Prüfer-Storcks wies darauf hin, dass der Senat sich bereits erfolgreich dafür eingesetzt habe, "dass solche bundesweiten Vorgaben nun für die Krankenhausabteilungen ab 01. Januar 2019 kommen und von den Krankenkassen bezahlt werden". Eine "Hamburger Insellösung mit ungedeckten Kosten" helfe nicht weiter: "Entweder werden damit die Hamburger Krankenhäuser in die roten Zahlen geschickt oder der Hamburger Steuerzahler muss bezahlen, was eigentlich Sache der Krankenkassen ist. Besonders fragwürdig wird die Initiative dadurch, dass eine bundesweite Regelung die Hamburger Volksinitiative auch zeitlich überholen wird."
SPD und Grüne kritisieren Bündnis
Auch die gesundheitspolitischen Sprecherinnen von SPD- und Grünen-Fraktion, Sylvia Wowretzko und Christiane Blömeke, kritisieren die Volksinitiative: Beide weisen ebenso wie Senatorin Prüfer-Storcks auf die bundesrechtlichen Vorgaben und die bereits vom Senat angestoßenen Veränderungen hin. Blömeke sagte, die Kostenfrage bei den Vorschlägen der Initiative sei "vollkommen ungeklärt": "Die Hamburger Krankenhäuser könnten am Ende in eine schwere Schieflagen geraten, wenn die Krankenkassen die Hamburger Sonderregelung nicht bezahlen."
Wowretzko betonte, dass Hamburg schon jetzt einen Spitzenplatz bei den Krankenhausinvestitionen in Deutschland belege: "Die von der Volksinitiative angestrebte Verankerung von Personaluntergrenzen im Hamburger Krankenhausgesetz wirft aus meiner Sicht eher rechtliche und finanzielle Fragen auf, die bisher nicht beantwortet werden."
Linke unterstützt Gesetzentwurf und sammelt Unterschriften
Die Linke teilte mit, dass sie die Initiative aktiv mit dem Sammeln von Unterschriften unterstütze.
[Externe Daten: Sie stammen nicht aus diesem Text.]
(** No file is removed; the console is extended, the network is not used
    and every new call of the renderer has the fonts [fonts]. *)
Definition pageStep (fonts : list SatoriFont) (w w' : World) : Prop :=
  dom (fs w) ⊆ dom (fs w')
  ∧ console w `prefix_of` console w'
  ∧ requests w' = requests w
  ∧ ∃ imgs, layouts w' = layouts w ++ imgs
            ∧ Forall (λ img, io_fonts img = fonts) imgs.

(** What an entry of a resolved batch says about its weight: it has the
    font's name and that weight, and its bytes are in the cache. *)
Definition resolvedFor (f : string) (w' : World) (wt : N)
    (e : option SatoriFont) : Prop :=
  match e with
  | Some e =>
      font_name e = f ∧ font_weight e = wt
      ∧ fs w' !! fontCachePath f wt = Some (font_data e)
  | None => True
  end.

(** The output path of a page's image, the slug printed as the template
    literal prints it. *)
Definition outputPathOf `{Host} (ctx : BuildCtx) (data : QuartzPluginData)
    : string :=
  joinSegments [argv_output ctx; ogImageSlug data +:+ ".webp"].

(** ** Further example data *)

(** The example host with a renderer that never fails. *)
Definition steadyHost : Host := {|
  fetch := exampleFetch;
  joinSegments := joinNonEmpty;
  unescapeHTML := unescapeEntities;
  toBase64 := String.string_of_list_byte;
  rasterize := λ img _ _, Some (String.list_byte_of_string (io_title img));
|}.



Definition interFont : SatoriFont :=
  {| font_name := "Inter"; font_data := interTtf; font_weight := 700 |}.

(** The world after a first full build of the example page. *)
Definition builtWorld : World :=
  (@emit exampleHost defaultOptions exampleCtx [examplePage None]
     emptyWorld).2.

(** ** Example data for the layout *)

Definition exampleLayoutHost : LayoutHost := {|
  toLocaleDateString := λ d locale, locale +:+ ":" +:+ pretty d;
  readingMinutes := λ t, N.of_nat (String.length t);
|}.

Definition exampleScheme : ColorScheme :=
  {| light := "#faf8f8"; lightgray := "#e5e5e5"; gray := "#b8b8b8";
     darkgray := "#4e4e4e"; dark := "#2b2b2b"; secondary := "#284b63";
     tertiary := "#84a59d"; highlight := "#8f9fa926";
     textHighlight := "#fff23688" |}.

Definition exampleLayoutInput (t : string) (tagList : list string)
    (dates : option (gmap string Date)) : LayoutInput :=
  {| li_cfg := exampleCfg;
     li_colors := {| colors_lightMode := exampleScheme;
                     colors_darkMode := exampleScheme |};
     li_locale := None; li_defaultDateType := None;
     li_userOpts := defaultOptions; li_readingTimeText := None;
     li_title := t; li_description := "About";
     li_fileData :=
       {| slug := Some "a/b";
          frontmatter :=
            Some {| title := Some t; fm_description := None;
                    socialDescription := None; socialImage := None;
                    tags := Some tagList |};
          description := None; text := Some "four"; filePath := None |};
     li_dates := dates; li_iconBase64 := None |}.

(** * Properties *)

(** ** Strings *)

Lemma string_app_cons (x : ascii) (a b : string) :
  String x a +:+ b = String x (a +:+ b).
Proof. reflexivity. Qed.

Lemma string_app_assoc (a b c : string) : (a +:+ b) +:+ c = a +:+ b +:+ c.
Proof.
  induction a as [|x a IH]; [done|]. rewrite !string_app_cons. by f_equal.
Qed.

(** ** The effect monad *)

Lemma io_bind_ret_l {A B} (a : A) (k : A → IO B) w :
  io_bind (io_ret a) k w = k a w.
Proof. reflexivity. Qed.

Lemma io_bind_ret_r {A} (m : IO A) w : io_bind m io_ret w = m w.
Proof. unfold io_bind, io_ret. by destruct (m w) as [[a|e] w']. Qed.

Lemma io_bind_Ok {A B} (m : IO A) (k : A → IO B) w a w' :
  m w = (Ok a, w') → io_bind m k w = k a w'.
Proof. unfold io_bind. by intros ->. Qed.


Lemma io_bind_inv_Ok {A B} (m : IO A) (k : A → IO B) w b w2 :
  io_bind m k w = (Ok b, w2) →
  ∃ a w1, m w = (Ok a, w1) ∧ k a w1 = (Ok b, w2).
Proof.
  unfold io_bind. destruct (m w) as [[a|e] w1]; [eauto | discriminate].
Qed.

(** ** Emission driver: pages that are skipped *)

Section EmitterProperties.
Context `{Host}.

Lemma for_of_skip {A B} (body : A → IO (list B)) x pre post w :
  (∀ w0, body x w0 = (Ok [], w0)) →
  for_of body (pre ++ x :: post) w = for_of body (pre ++ post) w.
Proof.
  intros Hskip. revert w.
  induction pre as [|y pre IH]; intros w; simpl.
  - rewrite (io_bind_Ok _ _ _ _ _ (Hskip w)). apply io_bind_ret_r.
  - unfold io_bind at 1 3. destruct (body y w) as [[ys|e] w1]; [|done].
    unfold io_bind. by rewrite IH.
Qed.

Lemma hasSocialImage_defined data img :
  fm_get socialImage data = Some img → hasSocialImage data = true.
Proof. unfold hasSocialImage. by intros ->. Qed.

Lemma emit_page_skip fullOptions ctx fonts data w :
  hasSocialImage data = true →
  emit_page fullOptions ctx fonts data w = (Ok [], w).
Proof. unfold emit_page. by intros ->. Qed.

Lemma partialEmit_event_skip fullOptions ctx fonts data ty w :
  hasSocialImage data = true →
  partialEmit_event fullOptions ctx fonts
    {| type := ty; file := Some data |} w = (Ok [], w).
Proof. unfold partialEmit_event; simpl. by intros ->. Qed.

Lemma emit_skip fullOptions ctx data pre post w :
  hasSocialImage data = true →
  emit fullOptions ctx (pre ++ data :: post) w
  = emit fullOptions ctx (pre ++ post) w.
Proof.
  intros Hs. unfold emit, io_bind.
  destruct (loadFonts ctx w) as [[fonts|e] w1]; [|done].
  apply for_of_skip. intros w0. by apply emit_page_skip.
Qed.

Lemma partialEmit_skip fullOptions ctx data ty pre post w :
  hasSocialImage data = true →
  partialEmit fullOptions ctx
    (pre ++ {| type := ty; file := Some data |} :: post) w
  = partialEmit fullOptions ctx (pre ++ post) w.
Proof.
  intros Hs. unfold partialEmit, io_bind.
  destruct (loadFonts ctx w) as [[fonts|e] w1]; [|done].
  apply for_of_skip. intros w0. by apply partialEmit_event_skip.
Qed.

(** C1. A page whose frontmatter declares a custom social image takes the
    skip path in both emitters: its step of the full build and of the
    incremental build (whatever the kind of the change event) yields nothing,
    raises nothing and leaves the world, hence every file, as it was; and a
    whole run behaves as if the page were not in its input. *)
Theorem custom_image_page_is_skipped fullOptions ctx fonts data img :
  fm_get socialImage data = Some img →
  (∀ w, emit_page fullOptions ctx fonts data w = (Ok [], w))
  ∧ (∀ ty w, partialEmit_event fullOptions ctx fonts
               {| type := ty; file := Some data |} w = (Ok [], w))
  ∧ (∀ pre post w, emit fullOptions ctx (pre ++ data :: post) w
                   = emit fullOptions ctx (pre ++ post) w)
  ∧ (∀ ty pre post w,
       partialEmit fullOptions ctx
         (pre ++ {| type := ty; file := Some data |} :: post) w
       = partialEmit fullOptions ctx (pre ++ post) w).
Proof.
  intros Himg. apply hasSocialImage_defined in Himg.
  repeat split; intros.
  - by apply emit_page_skip.
  - by apply partialEmit_event_skip.
  - by apply emit_skip.
  - by apply partialEmit_skip.
Qed.

End EmitterProperties.

(** ** Emission driver: one page's image *)

Section ProcessProperties.
Context `{Host}.

Lemma afterIconCheck_fs w : fs (afterIconCheck w) = fs w.
Proof. unfold afterIconCheck. by destruct (fs w !! iconPath). Qed.

Lemma afterIconCheck_layouts w : layouts (afterIconCheck w) = layouts w.
Proof. unfold afterIconCheck. by destruct (fs w !! iconPath). Qed.

Lemma generateSocialImage_run img userOpts w :
  generateSocialImage img userOpts w
  = render img userOpts (iconBase64In w) (afterIconCheck w).
Proof.
  unfold generateSocialImage, iconBase64In, afterIconCheck, readIfExists.
  unfold io_bind at 1. unfold io_bind at 1.
  by destruct (fs w !! iconPath).
Qed.

Lemma processOgImage_run ctx fileData fonts fullOptions w :
  let img := imageOptionsOf ctx fileData fonts fullOptions in
  let w1 := afterIconCheck w in
  let out := joinSegments [argv_output ctx; ogImageSlug fileData +:+ ".webp"] in
  processOgImage ctx fileData fonts fullOptions w
  = match rasterize img fullOptions (iconBase64In w) with
    | Some webp => (Ok out, withFile out webp (withLayout img w1))
    | None => (Throw RenderFailed, withLayout img w1)
    end.
Proof.
  intros img w1 out. subst img w1 out.
  unfold processOgImage, io_bind, imageOptionsOf.
  rewrite generateSocialImage_run. unfold render.
  by destruct (rasterize _ _ _).
Qed.

Lemma processOgImage_layouts ctx fileData fonts fullOptions w :
  layouts (processOgImage ctx fileData fonts fullOptions w).2
  = layouts w ++ [imageOptionsOf ctx fileData fonts fullOptions].
Proof.
  rewrite processOgImage_run.
  destruct (rasterize _ _ _); simpl; by rewrite afterIconCheck_layouts.
Qed.

Lemma effectiveDescription_cases fileData fullOptions :
  effectiveDescription fileData fullOptions
  = match fm_get socialDescription fileData with
    | Some d => d
    | None =>
        match fm_get fm_description fileData with
        | Some d => d
        | None =>
            match description fileData with
            | Some excerpt => unescapeHTML (trim excerpt)
            | None => unescapeHTML (defaultDescription fullOptions ??! "")
            end
        end
    end.
Proof.
  unfold effectiveDescription.
  destruct (fm_get socialDescription fileData); [done|].
  destruct (fm_get fm_description fileData); [done|].
  by destruct (description fileData).
Qed.

(** C5, as amended. For a page without a custom social image the emitter
    calls the layout once, with the description chosen by priority: the
    frontmatter social description if defined; else the frontmatter
    description if defined; else the page's excerpt, trimmed and then
    HTML-unescaped, if defined; else the configured default description,
    HTML-unescaped as well (the empty string when none is configured). *)
Theorem description_priority fullOptions ctx fonts data w :
  fm_get socialImage data = None →
  ∃ img,
    layouts (emit_page fullOptions ctx fonts data w).2 = layouts w ++ [img]
    ∧ io_description img
      = match fm_get socialDescription data with
        | Some d => d
        | None =>
            match fm_get fm_description data with
            | Some d => d
            | None =>
                match description data with
                | Some excerpt => unescapeHTML (trim excerpt)
                | None => unescapeHTML (defaultDescription fullOptions ??! "")
                end
            end
        end.
Proof.
  intros Hnone. exists (imageOptionsOf ctx data fonts fullOptions). split.
  - unfold emit_page, hasSocialImage. rewrite Hnone.
    pose proof (processOgImage_layouts ctx data fonts fullOptions w) as Hl.
    unfold io_bind.
    by destruct (processOgImage ctx data fonts fullOptions w) as [[p|e] w'].
  - apply effectiveDescription_cases.
Qed.

(** C6. For a page whose frontmatter has no title (or that has no
    frontmatter), the title handed to the layout is the configured
    [defaultTitle] followed by the site's [pageTitleSuffix], each read as the
    empty string when unset. *)
Theorem untitled_page_title ctx data fonts fullOptions w :
  fm_get title data = None →
  ∃ img,
    layouts (processOgImage ctx data fonts fullOptions w).2
    = layouts w ++ [img]
    ∧ io_title img
      = (defaultTitle fullOptions ??! "")
        +:+ (pageTitleSuffix (configuration ctx) ??! "").
Proof.
  intros Hnone. exists (imageOptionsOf ctx data fonts fullOptions). split.
  - apply processOgImage_layouts.
  - simpl. unfold effectiveTitle. by rewrite Hnone.
Qed.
Die Landessprecherin der Linken Zaklin Nastic erklärte, bundesweit fehlten 100.000 Pflegekräfte in den Krankenhäusern, zudem seien Arbeitsbedingungen und Bezahlung schlecht: "Aber wer wichtige und verantwortungsvolle Tätigkeiten mit Menschen ausübt, der hat eine bessere Behandlung verdient – genau wie die Patienten."
David Stoop, Landessprecher der Linken in Hamburg sagte, die Linke unterstütze den Gesetzentwurf der Volksinitiative, "weil er bessere Bedingungen für die Kolleginnen und Kollegen in den Krankenhäusern und mehr Sicherheit für die Hamburger Bevölkerung in der Gesundheitsversorgung in den Krankenhäusern bietet." Man werde dazu beitragen, "dass bis Ende März die für die erste Phase notwendigen 10.000 bis 12.000 Unterschriften zusammenkommen", so Stoop weiter.